(* ===== verification/ExtServer.v ===== *)
(** * The extension server: go/internal/extension and go/pkg/types

    The HTTP handlers as functions of the extension's state, and the server as a
    step relation in which any number of requests run concurrently, one memory
    access at a time, around the RWMutex that guards the counters. *)

From S2P Require Import Prelude GoStrings GoText Json Platform Sim.
From stdpp Require Import options.

(** ** config.go constants and types.go *)

Definition Version : string := "0.1.0".
Definition OPTypeGreeting : string := "GREETING".
Definition OPCommandSayHello : string := "SAY_HELLO".
Definition OPCommandSayGoodbye : string := "SAY_GOODBYE".

Definition StatusOK : Z := 200.
Definition StatusBadRequest : Z := 400.
Definition StatusNotImplemented : Z := 501.

(** The fields of [Extension] that [mu] guards; the counters are [int]s. *)
Record Extension := mkExtension {
  greetingCount : Z;
  lastGreeting : string;
  farewellCount : Z;
  lastFarewell : string;
}.
(** [&Extension{}] *)
Definition New : Extension := mkExtension 0 "" 0 "".

(** An HTTP response. *)
Record response := mkResponse { status : Z; body : string }.
#[export] Instance response_eq_dec : EqDecision response.
Proof. solve_decision. Defined.

(** [SayHelloRequest] is its name. *)
Definition SayHelloRequest_fields : list (field string) := [string_field "name" (λ x _, x)].

Definition SayHelloResponse_json (greeting : string) (greetingNumber : Z) : json :=
  JObj [("greeting", JStr greeting); ("greetingNumber", JInt greetingNumber)].
Definition SayGoodbyeResponse_json (farewell : string) (farewellNumber : Z) : json :=
  JObj [("farewell", JStr farewell); ("farewellNumber", JInt farewellNumber)].

Section server.
Context `{Geth : !GoEthereum, Txt : !GoEthereumText, JErr : !JsonErrors, Srv : !TeeServer}.

(** *** utils.go *)

Definition buildResult (a : ActionData) (df : DataFixed) (data : string) (status : Z)
    (err : option error) : ActionResultData :=
  mkActionResult (act_ID a) (act_SubmissionTag a) Version (OPType df) (OPCommand df) data status
    (if (status =? 0)%Z then "error: " +:+ match err with Some e => err_text e | None => "<nil>" end
     else if (status =? 1)%Z then "ok"
     else "pending").

Definition getLogFromBody (body : string) : string :=
  match unmarshal_action_result body with Err _ => body | Ok ar => ar_Log ar end.

(** *** extension.go *)

Definition greeting_of (name : string) : string :=
  "Hello, " +:+ name +:+ "! Welcome to Flare Confidential Compute.".
Definition farewell_of (name reason : string) : string :=
  "Goodbye, " +:+ name +:+ "! Reason: " +:+ reason.

Definition decoding_error (err : error) : option error :=
  Some (ErrWrap ("decoding request: " +:+ err_text err) err).
Definition empty_name : option error := Some (ErrMsg "name must not be empty").

Definition processSayHello (e : Extension) (action : ActionData) (df : DataFixed) :
    ActionResultData * Extension :=
  match Decode_strict "SayHelloRequest" SayHelloRequest_fields "" (OriginalMessage df) with
  | Err err => (buildResult action df "" 0 (decoding_error err), e)
  | Ok name =>
    if decide (name = "") then (buildResult action df "" 0 empty_name, e)
    else
      let greetingNumber := swrap64 (greetingCount e + 1) in
      let greeting := greeting_of name in
      let e := mkExtension greetingNumber greeting (farewellCount e) (lastFarewell e) in
      (buildResult action df (json_compact (SayHelloResponse_json greeting greetingNumber)) 1 None, e)
  end.

Definition processSayGoodbye (e : Extension) (action : ActionData) (df : DataFixed) :
    ActionResultData * Extension :=
  match decode_goodbye (OriginalMessage df) with
  | Err err => (buildResult action df "" 0 (decoding_error err), e)
  | Ok (name, reason) =>
    if decide (name = "") then (buildResult action df "" 0 empty_name, e)
    else
      let farewellNumber := swrap64 (farewellCount e + 1) in
      let farewell := farewell_of name reason in
      let e := mkExtension (greetingCount e) (lastGreeting e) farewellNumber farewell in
      (buildResult action df (json_compact (SayGoodbyeResponse_json farewell farewellNumber)) 1 None, e)
  end.

Definition processGreeting (e : Extension) (action : ActionData) (df : DataFixed) : response * Extension :=
  if decide (OPCommand df = ToHash OPCommandSayHello) then
    let '(ar, e) := processSayHello e action df in
    (mkResponse StatusOK (marshal_action_result ar), e)
  else if decide (OPCommand df = ToHash OPCommandSayGoodbye) then
    let '(ar, e) := processSayGoodbye e action df in
    (mkResponse StatusOK (marshal_action_result ar), e)
  else
    (mkResponse StatusNotImplemented
       ("unsupported op command: received " +:+ Hash_Hex (OPCommand df) +:+ ", expected one of [" +:+
        Hash_Hex (ToHash OPCommandSayHello) +:+ " (" +:+ OPCommandSayHello +:+ "), " +:+
        Hash_Hex (ToHash OPCommandSayGoodbye) +:+ " (" +:+ OPCommandSayGoodbye +:+ ")]"), e).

----

• _ASSIGNMENT_
Where in the records does the string "ActionData" appear? Copy every line that has it.

• _FINISHED EXERCISE_
Definition buildResult (a : ActionData) (df : DataFixed) (data : string) (status : Z)
Definition processSayHello (e : Extension) (action : ActionData) (df : DataFixed) :
Definition processSayGoodbye (e : Extension) (action : ActionData) (df : DataFixed) :
Definition processGreeting (e : Extension) (action : ActionData) (df : DataFixed) : response * Extension :=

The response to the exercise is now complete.